Spina Bifida Belirtileri

Spina bifida belirtileri hastalığın şiddetine göre hastadan hastaya değişmektedir. Hastalığın en sık görülen tiplerinden occultada neredeyse hiçbir belirti yoktur. Hastalarda semptom görünmemesinin en önemli nedeni bu tipte sinirlerin etkilenmemesidir. Bununla birlikte bazı hastalarda hafif semptomlar kendini göstermektedir. Bu semptomlar arasında defektin görüldüğü bel bölgesinde kıllanma, doğum lekesi ya da hafif bir çukurluk bulunmaktadır.

Meningoselde de sinir dokuları etkilenmediği için occultada olduğu gibi belirti görülmemektedir. Yalnızca omurilik ya da sinir dokusu içermeyen içi sıvı dolu bir kese oluşmaktadır.

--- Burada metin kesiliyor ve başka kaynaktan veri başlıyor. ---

(** [analyzeCGPA] after its two queries have answered: [studentRes] is
    the answer of [.single()] on students, [cgpaRes] the answer for
    cgpa_records, whose data may be null.  An error of either query is
    thrown and ends in the destructive toast; otherwise the analysis
    that [setAnalysis] stores is returned. *)
Definition analyzeCGPA (studentRes : Error + Student)
    (cgpaRes : Error + option (list CGPARecord)) : Toast + CGPAAnalysis :=
  match studentRes with
  | inl studentError =>
      inl (destructive (message_or studentError "Failed to analyze CGPA"))
  | inr studentData =>
      match cgpaRes with
      | inl cgpaError =>
          inl (destructive (message_or cgpaError "Failed to analyze CGPA"))
      | inr cgpaData =>
          let records := default [] cgpaData in
          let currentCGPA :=
            if (0 <? length records)%nat then
              match records !! (length records - 1)%nat with
              | Some r => cumulative_gpa r
              | None => 0
              end
            else 0 in
          let trend := determineTrend records in
          let classification := getClassification currentCGPA in
          let advice := getRecommendations currentCGPA records in
          inr {| student := studentData;
                 records := records;
                 currentCGPA := currentCGPA;
                 trend := trend;
                 classification := classification;
                 recommendations := adv_recommendations advice;
                 riskLevel := adv_riskLevel advice |}
      end
  end.
Lemma index_valid {A} (l : list A) (i : Z) :
  (i < Z.of_nat (List.length l))%Z -> (- Z.of_nat (List.length l) <= i)%Z ->
  exists x, index l i = Some x.
Proof.
  intros Hlt Hge. unfold index.
  destruct (0 <=? i)%Z eqn:E.
  - apply Z.leb_le in E.
    destruct (nth_error l (Z.to_nat i)) as [x|] eqn:En; [now exists x|].
    apply nth_error_None in En. lia.
  - apply Z.leb_gt in E.
    replace (0 <=? Z.of_nat (List.length l) + i)%Z with true
      by (symmetry; apply Z.leb_le; lia).
    destruct (nth_error l (Z.to_nat (Z.of_nat (List.length l) + i))) as [x|] eqn:En;
      [now exists x|].
    apply nth_error_None in En. lia.
Qed.




(** C5: a line with no more fields than the larger index is passed over:
    no pair, no exception, nothing stored.  The count may be taken on
    the stripped line (as the script does), on the line without its line
    ending, or on the line as it is. *)
Theorem malformed_line_is_skipped (p : params) (line : string)
  (fields : list string) :
  fields = split (chr TAB) (strip line)
  \/ fields = split (chr TAB) (remove_line_ending line)
  \/ fields = split (chr TAB) line ->
  (Z.of_nat (List.length fields)
   <= Z.max (gene_column_index p) (expression_column_index p))%Z ->
  parse_line p line = Normal None
  /\ (forall sid, line_records p sid [line] = [])
  /\ (forall sid gd, process_lines p sid [line] gd = (gd, None))
  /\ (forall sid rest gd,
        process_lines p sid (line :: rest) gd = process_lines p sid rest gd).
Proof.
  intros Hf Hle.
  assert (Hlen : List.length (split (chr TAB) (strip line)) <= List.length fields).
  { destruct Hf as [-> | [-> | ->]].
    - lia.
    - rewrite !split_char_length, count_tab_remove_line_ending.
      apply le_n_S, count_char_strip.
    - apply split_strip_length_le. }
  assert (Hp : parse_line p line = Normal None).
  { unfold parse_line.
    replace (Z.of_nat (List.length (split (chr TAB) (strip line)))
             <=? Z.max (gene_column_index p) (expression_column_index p))%Z
      with true by (symmetry; apply Z.leb_le; lia).
    reflexivity. }
  repeat split; intros; cbn [line_records process_lines]; now rewrite Hp.
Qed.

Lemma malformed_line_is_skipped_witness :
  parse_line default_params two_fields = Normal None.
Proof.
  apply (malformed_line_is_skipped default_params two_fields
           (split (chr TAB) (strip two_fields))).
  - left. reflexivity.
  - vm_compute. discriminate.
Defined.

End ParserClaims.

(* ================================================================== *)
(** ** The sample parser: files *)
(* ================================================================== *)

Section FileClaims.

Hastalığın en ağır seyrettiği myelomeningoselde ise sırt ve bel bölgesinde bulunan bazı omurlar ve omurilik kanalı açıktadır. Bu tip spina bifidada belirtilerin şiddetli olmasındaki en önemli neden omurilik dokusu ve sinirlerin bu açıklıktan dışarı taşmasıdır. Sinir ve omurilik dokusunun üzeri bazı durumlarda bir zar ya da deri tarafından kapatılsa da çoğu hastada dokuların oluşturduğu kese açıktır. Hastalarda idrar ve gaita tutamama gibi bağırsak problemleri, bacak felçleri, yürüme güçlüğü, bacaklarda şekil bozukluğu gibi belirtiler görülür. Bazı vakalarda ilerleyen dönemlerde skolyoz da görülebilmektedir.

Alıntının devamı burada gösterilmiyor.